Aim of the exercise: Everything from the line containing "Definition listed (p" down to the last line of the entries below must be transcribed exactly, and nothing else.

Records to use:
(** A directory above a path that clients may use is one they may use. *)
Lemma validateClientPath_parent d p ign : below d p -> clean_parts (Split p "/") -> validateClientPath p ign = true -> validateClientPath d ign = true.
Proof.
  intros Hb Hp Hv. pose proof (below_clean d p Hb Hp) as Hd. pose proof (validateClientPath_exposed _ _ Hv) as (He1 & He2 & He3).
  destruct Hb as [rest ->]. rewrite Split_app_sep in He1, He2. apply Forall_app in He2 as [He2 _]. pose proof (Split_nonnil d "/") as Hnd.
  assert (List.hd "" (Split d "/" ++ Split rest "/")%list = List.hd "" (Split d "/")) as Ehd by (by destruct (Split d "/")). rewrite Ehd in He1.
  unfold validateClientPath in *. rewrite <- Split_hd in *. rewrite ContainsByte_app, orb_false_iff in He3. destruct He3 as [He3 _]. rewrite He3, He1.
  assert (existsb isScratchSpelling (Split d "/") = false) as ->.
  { apply not_true_is_false. intros (x & Hx & Hs)%existsb_elem. rewrite Forall_forall in He2. by rewrite (He2 x Hx) in Hs. }
  destruct (negb (d =s "") && (0 <? Z.of_nat (length ign)) && ShouldIgnore d ign) eqn:E; [|done]. exfalso.
  apply andb_true_iff in E as [E Ei]. apply andb_true_iff in E as [_ El]. rewrite El in Hv.
  destruct (clean_not_up _ Hp) as (_ & _ & _ & Hne & _). rewrite (proj2 (eqs_false _ _) Hne) in Hv. cbn [negb andb] in Hv.
  enough (ShouldIgnore (d +:+ "/" +:+ rest) ign = true) as Hi by (by rewrite Hi in Hv).
  unfold ShouldIgnore in *. rewrite Split_app_sep, Ehd. destruct (List.hd "" (Split d "/") =s ".birak"); [done|].
  assert (Base d ∈ Split d "/") as Hbase by (rewrite Base_clean by done; by apply last_elem_of).
  assert (IsScratchFile (Base d) = false) as Hns.
  { apply not_true_is_false. intros H%scratch_spelling. rewrite Forall_forall in He2. by rewrite (He2 _ Hbase) in H. }
  assert (Match (tempFilePrefix +:+ "*") (Base d) || Match (backupFilePrefix +:+ "*") (Base d) = false) as Hm.
  { rewrite IsScratchFile_Match; [done|]. destruct Hd as [_ Hd]. rewrite Forall_forall in Hd. by apply Hd. }
  apply orb_false_iff in Hm as [Hm1 Hm2]. rewrite Hm1, Hm2 in Ei.
  assert (exists x, x ∈ Split d "/" /\ existsb (fun pattern => Match pattern x) ign = true) as (x & Hx & Hxm).
  { destruct (existsb (fun pattern => Match pattern (Base d)) ign) eqn:Eb; [by exists (Base d)|]. apply existsb_elem in Ei as (x & Hx & Hxm). exists x.
    split; [|done]. rewrite (app_removelast_last "." Hnd). apply elem_of_app. by left. }
  generalize (Base (d +:+ "/" +:+ rest)) as b. intros b. cbv zeta.
  destruct (Match (tempFilePrefix +:+ "*") b); [reflexivity|]. destruct (Match (backupFilePrefix +:+ "*") b); [reflexivity|].
  destruct (existsb (fun pattern => Match pattern b) ign); [reflexivity|].
  apply (existsb_in _ _ x); [|exact Hxm]. rewrite removelast_app by apply Split_nonnil. apply elem_of_app. by left.
Qed.

(** ** What is listed *)

(** A tree as a filesystem keeps it: ordinary names under directories; and what reading its
    directories returns: each name once, in some order, the names of the entries among them. *)
Record Readable (T : gmap string node) (readdir : string -> list string) : Prop := mkReadable {
  rd_names : forall p n, T !! p = Some n -> clean_parts (Split p "/");
  rd_dirs : forall d p n, below d p -> T !! p = Some n -> T !! d = Some NDir;
  rd_once : forall d, NoDup (readdir d);
  rd_plain : forall d, Forall (fun name => ContainsByte name "/" = false) (readdir d);
  rd_all : forall d name n, T !! (d +:+ "/" +:+ name) = Some n -> ContainsByte name "/" = false -> name ∈ readdir d
}.

Section Bucket.
Context (ign : list string) (Format : Z -> string) (readdir : string -> list string) (bp prefix delimiter : string) (T : gmap string node).

(** A path clients may use, and a link at it may lead to. *)
Definition visibleAt (p : string) : bool :=
  validateClientPath p ign && match landsAt T p with Some target => validateClientPath target ign | None => false end.

(** The regular file a path shows clients of the bucket. *)
Definition listedFile (p : string) : option inode :=
  if negb (visibleAt p) then None
  else match T !! p with
       | Some (NFile i) => Some i
       | Some (NLink _) => if PathResolvesWithin T bp p then match T !! resolve T p with Some (NFile i) => Some i | _ => None end else None
       | _ => None
       end.
Definition keyAt (p : string) : string := TrimPrefix p (bp +:+ "/").
Definition listed (p : string) : Prop := is_Some (listedFile p) /\ HasPrefix (keyAt p) prefix = true.
Definition itemAt (p : string) : listingItem :=
  match listedFile p with Some i => itemFor Format prefix delimiter (keyAt p) i | None => prefixItem "" end.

Response:
Definition listed (p : string) : Prop := is_Some (listedFile p) /\ HasPrefix (keyAt p) prefix = true.
Definition itemAt (p : string) : listingItem :=
  match listedFile p with Some i => itemFor Format prefix delimiter (keyAt p) i | None => prefixItem "" end.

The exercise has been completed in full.